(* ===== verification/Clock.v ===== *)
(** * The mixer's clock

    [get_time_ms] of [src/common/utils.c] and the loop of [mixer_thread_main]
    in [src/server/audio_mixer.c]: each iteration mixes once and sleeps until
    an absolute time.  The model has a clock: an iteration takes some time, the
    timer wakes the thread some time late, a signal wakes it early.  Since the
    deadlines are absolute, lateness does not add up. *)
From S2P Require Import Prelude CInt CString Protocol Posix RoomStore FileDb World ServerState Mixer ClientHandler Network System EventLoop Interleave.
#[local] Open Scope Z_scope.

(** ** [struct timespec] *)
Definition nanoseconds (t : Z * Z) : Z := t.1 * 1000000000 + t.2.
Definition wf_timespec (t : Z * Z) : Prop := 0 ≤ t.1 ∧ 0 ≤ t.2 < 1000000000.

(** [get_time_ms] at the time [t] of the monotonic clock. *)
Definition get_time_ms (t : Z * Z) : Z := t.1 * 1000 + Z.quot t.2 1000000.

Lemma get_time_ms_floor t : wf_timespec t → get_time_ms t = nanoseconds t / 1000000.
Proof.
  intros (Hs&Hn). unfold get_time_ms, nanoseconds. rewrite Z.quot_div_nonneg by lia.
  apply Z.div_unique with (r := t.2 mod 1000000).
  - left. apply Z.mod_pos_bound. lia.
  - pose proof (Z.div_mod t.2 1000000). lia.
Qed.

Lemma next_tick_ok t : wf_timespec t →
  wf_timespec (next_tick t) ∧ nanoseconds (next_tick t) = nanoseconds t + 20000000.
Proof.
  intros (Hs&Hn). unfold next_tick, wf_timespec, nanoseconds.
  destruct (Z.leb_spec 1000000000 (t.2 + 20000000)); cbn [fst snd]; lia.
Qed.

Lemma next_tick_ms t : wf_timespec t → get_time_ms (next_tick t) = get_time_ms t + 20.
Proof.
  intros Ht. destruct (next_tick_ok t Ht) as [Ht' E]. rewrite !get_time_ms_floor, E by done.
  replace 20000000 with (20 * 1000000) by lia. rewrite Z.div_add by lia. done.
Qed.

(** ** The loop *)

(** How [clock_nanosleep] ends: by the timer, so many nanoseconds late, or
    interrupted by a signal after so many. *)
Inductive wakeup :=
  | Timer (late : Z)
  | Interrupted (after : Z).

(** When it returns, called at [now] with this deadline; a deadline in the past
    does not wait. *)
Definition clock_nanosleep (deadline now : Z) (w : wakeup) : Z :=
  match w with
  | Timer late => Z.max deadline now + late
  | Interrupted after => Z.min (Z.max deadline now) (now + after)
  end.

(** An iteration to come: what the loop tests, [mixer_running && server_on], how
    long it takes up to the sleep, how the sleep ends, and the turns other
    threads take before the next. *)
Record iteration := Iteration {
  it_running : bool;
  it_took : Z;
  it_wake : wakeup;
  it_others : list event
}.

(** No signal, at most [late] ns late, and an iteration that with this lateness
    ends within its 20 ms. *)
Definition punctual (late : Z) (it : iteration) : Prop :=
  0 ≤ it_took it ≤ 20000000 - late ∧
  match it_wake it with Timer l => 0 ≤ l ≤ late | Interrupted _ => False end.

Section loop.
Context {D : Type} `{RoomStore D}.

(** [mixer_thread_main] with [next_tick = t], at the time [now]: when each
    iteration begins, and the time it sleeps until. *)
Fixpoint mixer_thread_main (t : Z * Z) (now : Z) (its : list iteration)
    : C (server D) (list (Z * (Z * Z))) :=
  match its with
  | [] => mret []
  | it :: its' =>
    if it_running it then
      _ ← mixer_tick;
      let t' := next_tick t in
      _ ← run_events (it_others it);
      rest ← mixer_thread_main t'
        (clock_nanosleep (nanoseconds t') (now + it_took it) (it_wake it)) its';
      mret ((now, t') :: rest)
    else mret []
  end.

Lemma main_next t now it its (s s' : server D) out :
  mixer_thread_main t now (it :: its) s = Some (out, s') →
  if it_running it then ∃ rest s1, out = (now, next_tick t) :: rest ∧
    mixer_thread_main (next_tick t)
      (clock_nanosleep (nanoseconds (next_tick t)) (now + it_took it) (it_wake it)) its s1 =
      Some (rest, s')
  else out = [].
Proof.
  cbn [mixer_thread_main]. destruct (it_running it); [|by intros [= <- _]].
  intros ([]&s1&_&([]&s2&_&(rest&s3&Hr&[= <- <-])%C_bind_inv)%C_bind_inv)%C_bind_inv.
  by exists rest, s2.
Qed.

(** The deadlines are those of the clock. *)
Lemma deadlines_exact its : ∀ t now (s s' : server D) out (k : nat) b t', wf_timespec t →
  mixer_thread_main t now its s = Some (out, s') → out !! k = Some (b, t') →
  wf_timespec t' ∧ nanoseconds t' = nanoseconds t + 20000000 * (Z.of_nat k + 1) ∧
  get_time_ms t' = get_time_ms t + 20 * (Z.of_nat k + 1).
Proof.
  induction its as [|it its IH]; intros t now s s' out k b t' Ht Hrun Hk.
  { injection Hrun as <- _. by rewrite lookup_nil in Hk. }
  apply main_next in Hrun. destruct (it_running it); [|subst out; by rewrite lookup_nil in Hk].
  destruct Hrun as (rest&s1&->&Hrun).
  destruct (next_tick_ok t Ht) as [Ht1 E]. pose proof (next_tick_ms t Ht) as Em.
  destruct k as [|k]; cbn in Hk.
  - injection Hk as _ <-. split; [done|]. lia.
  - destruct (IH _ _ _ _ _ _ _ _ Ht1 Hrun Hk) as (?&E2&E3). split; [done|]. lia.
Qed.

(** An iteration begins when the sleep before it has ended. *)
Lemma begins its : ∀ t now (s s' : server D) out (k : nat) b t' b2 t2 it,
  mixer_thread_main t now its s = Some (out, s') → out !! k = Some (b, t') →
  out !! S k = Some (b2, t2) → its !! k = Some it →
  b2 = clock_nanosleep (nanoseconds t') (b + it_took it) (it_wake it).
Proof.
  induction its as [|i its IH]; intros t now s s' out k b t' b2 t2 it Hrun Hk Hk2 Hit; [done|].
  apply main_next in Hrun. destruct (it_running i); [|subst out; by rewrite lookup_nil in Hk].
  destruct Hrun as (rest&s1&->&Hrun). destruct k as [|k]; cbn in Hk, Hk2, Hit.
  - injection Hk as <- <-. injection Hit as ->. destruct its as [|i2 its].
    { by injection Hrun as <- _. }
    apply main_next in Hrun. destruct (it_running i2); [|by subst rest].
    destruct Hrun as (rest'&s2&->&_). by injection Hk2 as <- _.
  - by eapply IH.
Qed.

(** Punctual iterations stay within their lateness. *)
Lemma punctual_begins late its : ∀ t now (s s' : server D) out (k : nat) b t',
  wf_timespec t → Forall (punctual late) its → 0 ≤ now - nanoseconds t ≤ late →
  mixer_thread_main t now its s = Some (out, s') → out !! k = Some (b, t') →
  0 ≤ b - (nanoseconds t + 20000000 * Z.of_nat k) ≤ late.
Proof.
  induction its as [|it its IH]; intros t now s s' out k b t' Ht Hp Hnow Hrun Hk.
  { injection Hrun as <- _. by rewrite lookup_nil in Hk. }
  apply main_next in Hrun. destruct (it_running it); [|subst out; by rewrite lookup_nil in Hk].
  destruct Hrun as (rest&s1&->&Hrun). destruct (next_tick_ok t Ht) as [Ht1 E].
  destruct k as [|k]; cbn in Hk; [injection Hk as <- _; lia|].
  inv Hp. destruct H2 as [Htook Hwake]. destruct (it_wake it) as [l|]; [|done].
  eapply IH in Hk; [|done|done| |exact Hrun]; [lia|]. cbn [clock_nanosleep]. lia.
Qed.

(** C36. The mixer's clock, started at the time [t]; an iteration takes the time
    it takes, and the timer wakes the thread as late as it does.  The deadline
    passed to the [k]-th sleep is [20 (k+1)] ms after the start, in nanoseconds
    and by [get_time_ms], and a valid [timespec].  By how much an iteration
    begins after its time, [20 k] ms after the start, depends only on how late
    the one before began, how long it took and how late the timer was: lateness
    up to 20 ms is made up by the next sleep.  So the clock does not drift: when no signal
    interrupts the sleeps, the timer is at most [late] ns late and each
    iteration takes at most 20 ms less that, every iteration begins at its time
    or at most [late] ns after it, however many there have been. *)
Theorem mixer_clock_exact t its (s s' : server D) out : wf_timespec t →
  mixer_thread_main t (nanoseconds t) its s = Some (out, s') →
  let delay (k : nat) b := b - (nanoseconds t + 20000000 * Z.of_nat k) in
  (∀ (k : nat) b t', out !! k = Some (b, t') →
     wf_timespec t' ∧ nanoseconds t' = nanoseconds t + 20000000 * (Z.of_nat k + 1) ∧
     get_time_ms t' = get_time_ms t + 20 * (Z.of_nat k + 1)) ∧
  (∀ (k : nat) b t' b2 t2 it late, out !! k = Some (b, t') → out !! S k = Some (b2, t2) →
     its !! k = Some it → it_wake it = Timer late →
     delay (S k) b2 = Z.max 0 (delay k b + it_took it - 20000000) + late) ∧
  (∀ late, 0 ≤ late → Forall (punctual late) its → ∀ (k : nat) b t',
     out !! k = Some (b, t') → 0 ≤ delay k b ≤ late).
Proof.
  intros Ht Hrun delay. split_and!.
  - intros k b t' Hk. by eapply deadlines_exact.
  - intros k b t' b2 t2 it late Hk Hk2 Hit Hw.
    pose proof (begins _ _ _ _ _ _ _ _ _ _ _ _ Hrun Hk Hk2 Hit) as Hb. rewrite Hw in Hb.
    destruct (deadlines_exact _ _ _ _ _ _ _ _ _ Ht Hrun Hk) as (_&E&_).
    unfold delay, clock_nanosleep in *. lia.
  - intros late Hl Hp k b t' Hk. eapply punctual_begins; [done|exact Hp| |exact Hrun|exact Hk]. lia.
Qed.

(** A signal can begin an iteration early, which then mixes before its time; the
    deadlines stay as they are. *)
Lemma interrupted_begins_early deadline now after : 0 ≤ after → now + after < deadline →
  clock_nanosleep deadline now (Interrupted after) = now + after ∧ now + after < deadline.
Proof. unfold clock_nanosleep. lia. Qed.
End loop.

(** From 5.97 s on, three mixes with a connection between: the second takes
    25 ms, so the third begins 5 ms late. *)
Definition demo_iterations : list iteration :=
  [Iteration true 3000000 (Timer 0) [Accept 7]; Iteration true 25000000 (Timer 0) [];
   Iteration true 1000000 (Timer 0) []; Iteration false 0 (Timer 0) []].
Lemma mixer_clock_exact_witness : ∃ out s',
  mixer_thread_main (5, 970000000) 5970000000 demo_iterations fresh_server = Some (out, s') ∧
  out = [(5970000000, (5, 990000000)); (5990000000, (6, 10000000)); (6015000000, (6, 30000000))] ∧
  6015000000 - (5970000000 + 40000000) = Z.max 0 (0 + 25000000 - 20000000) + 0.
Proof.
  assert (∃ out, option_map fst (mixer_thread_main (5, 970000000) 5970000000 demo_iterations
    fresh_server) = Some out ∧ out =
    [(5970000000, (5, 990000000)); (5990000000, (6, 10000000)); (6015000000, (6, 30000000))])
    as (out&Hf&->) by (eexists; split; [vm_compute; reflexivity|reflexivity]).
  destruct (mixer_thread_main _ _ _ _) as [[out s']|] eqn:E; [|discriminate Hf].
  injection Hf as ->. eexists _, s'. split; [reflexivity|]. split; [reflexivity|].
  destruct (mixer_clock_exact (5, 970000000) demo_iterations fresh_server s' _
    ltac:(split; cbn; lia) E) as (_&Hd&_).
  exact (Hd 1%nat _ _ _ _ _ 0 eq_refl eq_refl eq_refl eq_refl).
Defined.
__________
→ Your goal: Give back exactly the lines above starting at the line where "(∀ (k : nat) b t', out" appears and ending at the line where "its !! k = Some it → it_wake" appears, both included, with no other lines.

→ Response to the exercise:
  (∀ (k : nat) b t', out !! k = Some (b, t') →
     wf_timespec t' ∧ nanoseconds t' = nanoseconds t + 20000000 * (Z.of_nat k + 1) ∧
     get_time_ms t' = get_time_ms t + 20 * (Z.of_nat k + 1)) ∧
  (∀ (k : nat) b t' b2 t2 it late, out !! k = Some (b, t') → out !! S k = Some (b2, t2) →
     its !! k = Some it → it_wake it = Timer late →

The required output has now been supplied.